Wednesday, September 12, 2012

Food Review: Velveeta: Shells & Cheese, by Kraft

As an adult, I should recognize crass advertising when I see it. Bright colors that pop on the foods one eats are contra-indicators of nutrition and taste in the same way that bright colors on insects are contra-indicators of safety and cuddliness. Advertising is camouflage: dressing up like the opposite of what you are. Every grown-up knows this. Anyone who survives much past eighteen years has necessarily braved the ravages of modern advertising and must know, from experience, that the harder an ad man tries to convince you of A, the more certain you may be that not-A is the case.

Nonetheless, I recently found myself boiling the water for a box of Kraft Velveeta: Shells & Cheese. I did not buy this box. It was given to me. And fool that I am, I accepted it, and all it contained.

This particular Velveeta box included shells, a shiny astronaut-packet of cheese sauce, and a smaller white packet of  crumbled bacon. The bacon was something of a selling point on the box's cover:

Creamy Cheese Sauce
with Real Bacon Pieces & Shell Pasta

The Oscar Mayer logo winked at me beside this sub-subtitle. There was also an invitation to find "More Dinner Ideas At VELVEETA.COM." I did not take advantage of this offer.

Boxed mac'n'cheese is a class-oriented meal. There is a vast gulf between the pre-industrial version of this food (fresh macaroni, real cow cheese) and the contemporary Frankenstein which lines the shelves of discount grocers everywhere. Boxed mac'n'cheese is cheap to produce, lasts forever, and is easy to cook. A truly proletarian dish. Most mac'n'cheese I've encountered includes a packet of "cheese powder," which one mixes with milk to produce "cheese sauce."

When "cheese" stops being a noun and is transfigured into an adjective for nouns like "powder" or "sauce," a lie is being told. This is the same trick that's played when beverage producers use "apple" or "orange" or "juice" as an adjective to the word "drink." The connotations of "cheese" or "juice" are appended to a noun which describes only the physical appearance of its referent: "powder," "sauce," "drink." Substances which are non-nutritive gain the appearance of nutrition and taste via creative use of adjectives. These "foods" are the eating-analogue to virtual reality or reality television or televised war: they have only qualities, no substance. (Read Zizek's discussion of decaf coffee, here.)

And it seems to me that qualities without substance are only attractive if consumers don't believe in reality outside their own experience. (By "believe," I mean beliefs that one does, not what one thinks or says that she believes.) Something like Velveeta: Shells & Cheese only makes sense to solipsists who believe that if something walks like a duck and quacks like a duck, then it definitely is a duck. "It looks like cheese. They call it cheese. I guess it must be cheese."

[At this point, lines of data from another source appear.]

(** An address loses its group.  For every task and group number,
    [Address::new] gives an address whose group is 0, because the group is
    shifted by 32 bits in a 32-bit type, and whose task number is the low twelve
    bits of both numbers together.  With group 0 and a task number below 4096 it
    round-trips. *)
Theorem address_loses_group (t g : Z) :
  fits 32 t -> fits 32 g ->
  Address_group (Address_new t g) = Done 0 /\
  Address_task (Address_new t g) = Done (Z.lor t g mod 2 ^ 12) /\
  (g = 0 -> t < 2 ^ 12 -> Address_task (Address_new t g) = Done t).
Proof.
  intros Ht Hg. unfold Address_group, Address_task, Address_new, shl32, try_u32, try_into.
  change (8 * 4 mod 32) with 0. rewrite Z.shiftl_0_r, (wrap_small 32 g) by done.
  assert (fits 32 (Z.lor t g)) as Hf by by apply fits_lor.
  change (Z.shiftl 0x100 4 - 1) with (Z.ones 12). rewrite Z.land_ones by lia.
  pose proof (Z.mod_pos_bound (Z.lor t g) (2 ^ 12) ltac:(lia)).
  rewrite (Z.shiftr_div_pow2 _ (8 * 4)), Z.div_small by (done || lia).
  rewrite !decide_True by (unfold fits; lia). split; [done|]. split; [done|].
  intros -> Hlt. rewrite Z.lor_0_r, Z.mod_small; [done|]. unfold fits in Ht. lia.
Qed.

Lemma address_loses_group_witness : Address_group (Address_new 3 1) = Done 0.
Proof. apply (address_loses_group 3 1); unfold fits; lia. Defined.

Once the shells had boiled, I drained the water and mixed in the cheese sauce and dried bacon bits. A smell filled my kitchen half food-like, half-industrial. I managed to swallow about three bites before my stomach informed me in no uncertain terms that whatever I was eating, it was not food, and it was not welcome. After I fed a spoonfull to my partner to get a second opinion, he punched me in the arm. "Why did you feed that to me?" he said, spitting it into the compost.